Les bactéries modifient leurs ribosomes lorsqu'elles sont exposées à des antibiotiques largement utilisés, selon une étude publiée aujourd'hui dans Communications naturelles. Ces changements subtils pourraient suffire à modifier le site de liaison des cibles médicamenteuses et constituer un nouveau mécanisme possible de résistance aux antibiotiques.
Escherichia coli est une bactérie courante, souvent inoffensive, mais qui peut provoquer de graves infections. Les chercheurs ont exposé E. coli à la streptomycine et à la kasugamycine, deux médicaments qui traitent les infections bactériennes.

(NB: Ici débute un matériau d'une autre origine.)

(* ===== verification/Stubs.v ===== *)
(** The interrupt stubs [kernel/arch/i386/isrstub.asm] and [irqstub.asm],
    instruction by instruction, from the moment the processor takes an
    interrupt to the [iret], and the structure [i386_registers] of [isr.h]
    that they build on the stack. *)
From stdpp Require Import base numbers list functions strings.
From Stdlib Require Import ZArith Lia String.
From S2P Require Import Prelude Meminfo Layout Interrupts.

Open Scope Z_scope.

(** * The processor, as far as this code sees it *)

Inductive reg32 := EAX | ECX | EDX | EBX | ESP | EBP | ESI | EDI.
Inductive segreg := CS | DS | ES | FS | GS | SS.

#[export] Instance reg32_eq_dec : EqDecision reg32.
Proof. solve_decision. Defined.
#[export] Instance segreg_eq_dec : EqDecision segreg.
Proof. solve_decision. Defined.

Record cpu := Cpu {
  regs : reg32 → Z;
  segs : segreg → Z;
  eflags : Z;
  ip : Z;
  ram : boot_mem
}.

Definition set_reg (r : reg32) (v : Z) (c : cpu) : cpu :=
  Cpu (<[r := v]> (regs c)) (segs c) (eflags c) (ip c) (ram c).
Definition set_seg (s : segreg) (v : Z) (c : cpu) : cpu :=
  Cpu (regs c) (<[s := v]> (segs c)) (eflags c) (ip c) (ram c).
Definition set_flags (v : Z) (c : cpu) : cpu := Cpu (regs c) (segs c) v (ip c) (ram c).
Definition set_ip (v : Z) (c : cpu) : cpu := Cpu (regs c) (segs c) (eflags c) v (ram c).

(** [n] bytes of [v] at the new top of the stack, which moves by a word. *)
Definition push_bytes (n : nat) (v : Z) (c : cpu) : cpu :=
  let sp := regs c ESP ⊖ 4 in
  Cpu (<[ESP := sp]> (regs c)) (segs c) (eflags c) (ip c) (write_le (ram c) n sp v).
Definition push (v : Z) (c : cpu) : cpu := push_bytes 4 v c.
Definition pop (c : cpu) : Z * cpu :=
  (read_le (ram c) 4 (regs c ESP), set_reg ESP (regs c ESP ⊕ 4) c).

(** The instructions of the two files. *)
Inductive instruction :=
  | cli
  | push_byte (v : Z)
  | pusha
  | popa
  | push_seg (s : segreg)
  | pop_seg (s : segreg)
  | mov_ax (v : Z)
  | mov_seg_ax (s : segreg)
  | mov (r r' : reg32)
  | mov_imm (r : reg32) (v : Z)
  | push_reg (r : reg32)
  | pop_reg (r : reg32)
  | call (r : reg32)
  | add_esp (v : Z)
  | jmp_common                      (** to the common stub of the file *)
  | iret.

(** * The code *)

(** [_isr0] to [_isr31]. *)
Definition isr_stub (n : Z) : list instruction :=
  if n =? 7 then [cli; push_byte 0; jmp_common; push_byte 7]
  else if (n =? 8) || ((10 <=? n) && (n <=? 14)) then [cli; push_byte n; jmp_common]
  else (if n <=? 26 then [cli] else []) ++ [push_byte 0; push_byte n; jmp_common].
(* ===== verification/OrderedArray.v ===== *)
(** The ordered array: [kernel/kernel/ordered_array.c],
    [kernel/include/kernel/ordered_array.h].

    Objects are addresses.  The array is the block of [max_size] pointers at
    [addr]; an access outside it faults. *)
From stdpp Require Import base numbers list.
From Stdlib Require Import ZArith Lia.
From S2P Require Import Prelude.

(** * The code *)

Definition comparator_default (a b : Z) : Z := s32 (a ⊖ b).

Record ordered_array := OrderedArray {
  oa_array : list Z;
  oa_size : Z;
  oa_max_size : Z;
  oa_comparator : Z → Z → Z
}.

(** [array] is the memory at [addr]; the [size] field is not initialised: its
    value is what [garbage] happens to be. *)
Definition ordered_array_create (array : list Z) (max_size : Z) (comparator : option (Z → Z → Z))
    (garbage : Z) : outcome ordered_array :=
  cleared ← for_range 0 max_size (λ i l, array_set l i 0) array;
  Ret (OrderedArray cleared garbage max_size (default comparator_default comparator)).

(** [for (j=array->size-1; j <= i; j--) array->array[j+1] = array->array[j]]:
    [j] is unsigned. *)
Definition shift_up (size i : Z) (l : list Z) : outcome (list Z) :=
  while_fuel (S (S (Z.to_nat size))) (λ '(j, l),
    if j <=? i then
      v ← array_get l j;
      l' ← array_set l (j ⊕ 1) v;
      Ret (Continue (j ⊖ 1, l'))
    else Ret (Return l)) (size ⊖ 1, l).

(** The index of the first element that is not less than the object. *)
Definition find_index (a : ordered_array) (object : Z) : outcome Z :=
  r ← for_return 0 (oa_size a) (λ i _,
        x ← array_get (oa_array a) i;
        if 0 <=? oa_comparator a x object then Ret (Return i) else Ret (Continue ())) ();
  Ret (match r with Return i => i | Continue _ => oa_size a end).

Definition set_contents (a : ordered_array) (l : list Z) (size : Z) : ordered_array :=
  OrderedArray l size (oa_max_size a) (oa_comparator a).
Lemma prints_literal l v : Forall (λ c, 0 ≤ c < 256) l → vga_inv v → prints (write_literal l v).
Proof.
  intros Hl Hv. rewrite write_literal_emit by done.
  destruct (emit_screen l v Hv) as (v' & -> & Hv' & _). by exists v'.
Qed.

Lemma prints_printf mem slack f args text n v :
  renders mem f args text n → (2 ≤ slack)%nat → Z.of_nat (List.length f) < 2 ^ 31 → vga_inv v →
  prints (printf putchar mem slack f args v).
Proof.
  intros Hr Hs Hl Hv. rewrite (printf_emit _ _ _ _ text n) by done.
  destruct (emit_screen text v Hv) as (v' & -> & Hv' & _). by exists v'.
Qed.

Lemma setcolor_inv c v : 0 ≤ c < 256 → vga_inv v → vga_inv (vga_textmode_setcolor c v).
Proof. intros Hc []. by split. Qed.

Lemma renders_line mem l : printable l → renders mem (l ++ [10]) [] (l ++ [10]) (Z.of_nat (List.length l) + (1 + 0)).
Proof.
  intros Hl. apply renders_literal; [done|]. apply renders_char; [lia|done|]. apply renders_end.
Qed.

Lemma page_fault_report_prints mem slack cr2 r v :
  (2 ≤ slack)%nat → is_u32 (eip r) → is_u32 cr2 → vga_inv v → prints (page_fault_report mem slack cr2 r v).
Proof.
  intros Hs Heip Hcr2 Hv. unfold page_fault_report. cbv zeta.
  assert (Hline : ∀ (b : bool) line v, printable (chars line) → Z.of_nat (List.length (chars line)) < 1000 →
    vga_inv v → prints (if b then printf putchar mem slack (chars line ++ [10]) [] v else Ret v)).
  { intros [] line v0 Hl Hlen Hv0; [|by exists v0].
    eapply prints_printf; [by apply renders_line|done| |done]. rewrite length_app. cbn [List.length]. lia. }
  apply prints_bind.
  { eapply prints_printf; [|done|done|done]. apply (renders_literal _ (chars "HALT - PAGE FAULT")); [literal|].
    apply (renders_char _ 10); [lia|done|]. apply (renders_char _ 10); [lia|done|]. apply renders_end. }
  intros v1 Hv1. apply prints_bind.
  { eapply prints_printf; [apply (line_x mem (chars "EIP: 0x")); [literal|done]|done|done|done]. }
  intros v2 Hv2. apply prints_bind.
  { eapply prints_printf; [apply (line_x mem (chars "Faulting address: 0x")); [literal|done]|done|done|done]. }
  intros v3 Hv3. apply prints_bind; [apply Hline; [literal|done|done]|].
  intros v4 Hv4. apply prints_bind; [apply Hline; [literal|done|done]|].
  intros v5 Hv5. apply prints_bind; [apply Hline; [literal|done|done]|].
  intros v6 Hv6. apply Hline; [literal|done|done].
Qed.
(* ===== verification/Startup.v ===== *)
(** From the loader to [sti]: [kernel_early] of [kernel/kernel/kernel.c] with
    everything it sets up.

    The addresses of functions and tables are parameters. *)
From stdpp Require Import base numbers list gmap.
From Stdlib Require Import ZArith Lia String.
From S2P Require Import Prelude Kernel Bitset Alloc Meminfo EarlyHeap Frames Machine KPaging Asa.
From S2P Require Import Paging Window PagingSpec PagingInit Kheap KheapBlock KheapSpec KheapProps Boot.
From S2P Require Import Strings StringProps Digits Printf PrintfProps Ports Textmode TextmodeProps.
From S2P Require Import Pit Descriptors Interrupts Keyboard Vfs Layout Main Screen.

Open Scope Z_scope.

(** * The code *)

(** The globals of the drivers and the processor's interrupt flag.  The ports
    of [d_idt] are not used: there is one log, that of the screen. *)
Record devices := Devices {
  d_vga : vga;
  d_gdt : gdt_state;
  d_idt : idt_state;
  d_isr_routines : list Z;
  d_irq_routines : list Z;
  d_pit : pit;
  d_keyboard : keyboard;
  d_interrupts : bool
}.

Definition with_vga (v : vga) (d : devices) : devices :=
  Devices v (d_gdt d) (d_idt d) (d_isr_routines d) (d_irq_routines d) (d_pit d) (d_keyboard d)
    (d_interrupts d).

(** The tables of handlers of irq.c and isr.c. *)
Definition irq_routines_initial : list Z := replicate 16 0.
Definition isr_routines_initial : list Z := replicate 32 0.

(** Before the kernel runs: zeroed memory, interrupts disabled by the loader. *)
Definition devices_initial (memory : gmap Z Z) : devices :=
  Devices (Vga 0 0 0 0 memory [])
    (GdtState (replicate 5 (GdtEntry 0 0 0 0 0 0)) (TablePtr 0 0) (TablePtr 0 0))
    (IdtState (replicate 256 (IdtEntry 0 0 0 0 0)) (replicate 256 (IdtGateDebug 0 0 0 0))
       (TablePtr 0 0) (TablePtr 0 0) [])
    isr_routines_initial irq_routines_initial pit_initial keyboard_initial false.

(** The body of [kernel_task] is empty. *)
Definition kernel_task {S} (s : S) : S := s.

Section startup.
Context (text_mem : memory) (slack : nat).
Context (isr_stub irq_stub : Z → Z) (gdt_address idt_address : Z).
Context (page_fault_handler timer_handler keyboard_handler kernel_task_address : Z).

Definition debug (message : string) (v : vga) : outcome vga :=
  printk_debug text_mem slack (chars message) [] v.

(** The calls before the memory is set up: screen, segments, interrupt table. *)
Definition kernel_early_tables (mboot_magic : Z) (d : devices) : outcome devices :=
  v0 ← (if negb (mboot_magic =? MULTIBOOT_BOOTLOADER_MAGIC) then debug "Invalid Multiboot Magic!" (d_vga d)
        else Ret (d_vga d));
  v1 ← vga_textmode_initialize v0;
  g ← gdt_install gdt_address (d_gdt d);
  v2 ← debug "GDT Installed!" v1;
  i ← idt_install isr_stub irq_stub idt_address
        (IdtState (idt (d_idt d)) (idt_debug (d_idt d)) (idtp (d_idt d)) (idtr (d_idt d)) (vga_ports v2));
  v3 ← debug "IDT Installed!" (with_ports (idt_ports i) v2);
  Ret (Devices v3 g i (d_isr_routines d) (d_irq_routines d) (d_pit d) (d_keyboard d) (d_interrupts d)).

(** The messages of [i386_mem_init] and of its caller; the state of the memory
    system is not on the screen, so that the message in the middle of
    [i386_mem_init] can follow it. *)
Definition memory_messages (heap_start : Z) (v : vga) : outcome vga :=
  v1 ← printk_debug text_mem slack (chars "Heap started at 0x%x") [u32 heap_start] v;
  debug "Memory Allocation functions enabled!" v1.

(** The calls after the heap is installed: drivers, the kernel's own task, and
    [sti]. *)
Definition kernel_early_drivers (d : devices) : outcome devices :=
  '(irq1, log) ← pit_timer_install_irq timer_handler (d_irq_routines d) (vga_ports (d_vga d));
  '(irq2, k) ← pckbd_install_irq keyboard_handler pckbd_us_qwerty irq1 (d_keyboard d);
  '(_, p) ← pit_install_scheduler_routine (PitRoutine PIT_TIMER_CONSTANT kernel_task_address) (d_pit d);
  Ret (Devices (with_ports log (d_vga d)) (d_gdt d) (d_idt d) (d_isr_routines d) irq2 p k true).

(** [kernel_early] up to [sti]; the result is the memory system, the allocator
    that [kmalloc] reaches, and the devices. *)
Definition kernel_early_sti (mboot_magic : Z) (mem : boot_mem) (mboot : Z) (m : machine) (d : devices)
    : outcome (heap_state paging_state * kalloc_interface (heap_state paging_state) * devices) :=
  d1 ← kernel_early_tables mboot_magic d;
  ms ← i386_mem_init mem mboot;
  v2 ← memory_messages (kernel_heap_start (ms_meminfo ms)) (d_vga d1);
  '(ret, asa, s1) ← asa_init paging_kalloc PAGE_SIZE kasa_data_zero (early_state m ms);
  _ ← assert (ret =? K_SUCCESS);
  s2 ← i386_paging_init s1;
  isr ← isr_install_handler 14 page_fault_handler (d_isr_routines d1);
  v3 ← debug "Paging enabled!" v2;
  let '(st, ki) := kheap_kalloc_install i386_paging_interface (page_size (ps_kpaging s2))
                     (HeapState kheap_zero asa s2) in
  d' ← kernel_early_drivers (Devices v3 (d_gdt d1) (d_idt d1) isr (d_irq_routines d1) (d_pit d1)
                               (d_keyboard d1) (d_interrupts d1));
  Ret (st, ki, d').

La streptomycine est un élément de base dans le traitement de la tuberculose et d'autres infections depuis les années 1940, tandis que la kasugamycine est moins connue mais cruciale en milieu agricole pour prévenir les maladies bactériennes des cultures.
Les deux antibiotiques altèrent la capacité des bactéries à fabriquer de nouvelles protéines en ciblant spécifiquement leurs ribosomes. Ces structures moléculaires créent des protéines et sont elles-mêmes constituées de protéines et d’ARN ribosomal. L'ARN ribosomal est souvent modifié avec des marqueurs chimiques qui peuvent modifier la forme et la fonction du ribosome. Les cellules utilisent ces balises pour affiner la production de protéines.
L'étude a révélé qu'en réponse aux antibiotiques, E. coli commence à assembler de nouveaux ribosomes légèrement différents de ceux produits dans des conditions normales. Selon l'antibiotique utilisé, les nouveaux ribosomes manquaient de certaines balises. Les étiquettes ont été spécifiquement perdues dans les régions où les antibiotiques s’accrochent et arrêtent la production de protéines. L’étude a révélé que cela rendait les bactéries plus résistantes aux médicaments.
Nous pensons que les ribosomes de la bactérie pourraient modifier sa structure juste assez pour empêcher un antibiotique de se lier efficacement. »
Anna Delgado-Tejedor, première auteure de l'étude et doctorante au Centre de régulation génomique (CRG) de Barcelone
On sait que les bactéries développent une résistance aux antibiotiques de différentes manières, notamment par des mutations dans leur ADN. Un autre mécanisme courant est leur capacité à pomper et à transporter activement les antibiotiques hors de la cellule, réduisant ainsi la concentration du médicament à l’intérieur de la cellule à des niveaux qui ne sont plus nocifs.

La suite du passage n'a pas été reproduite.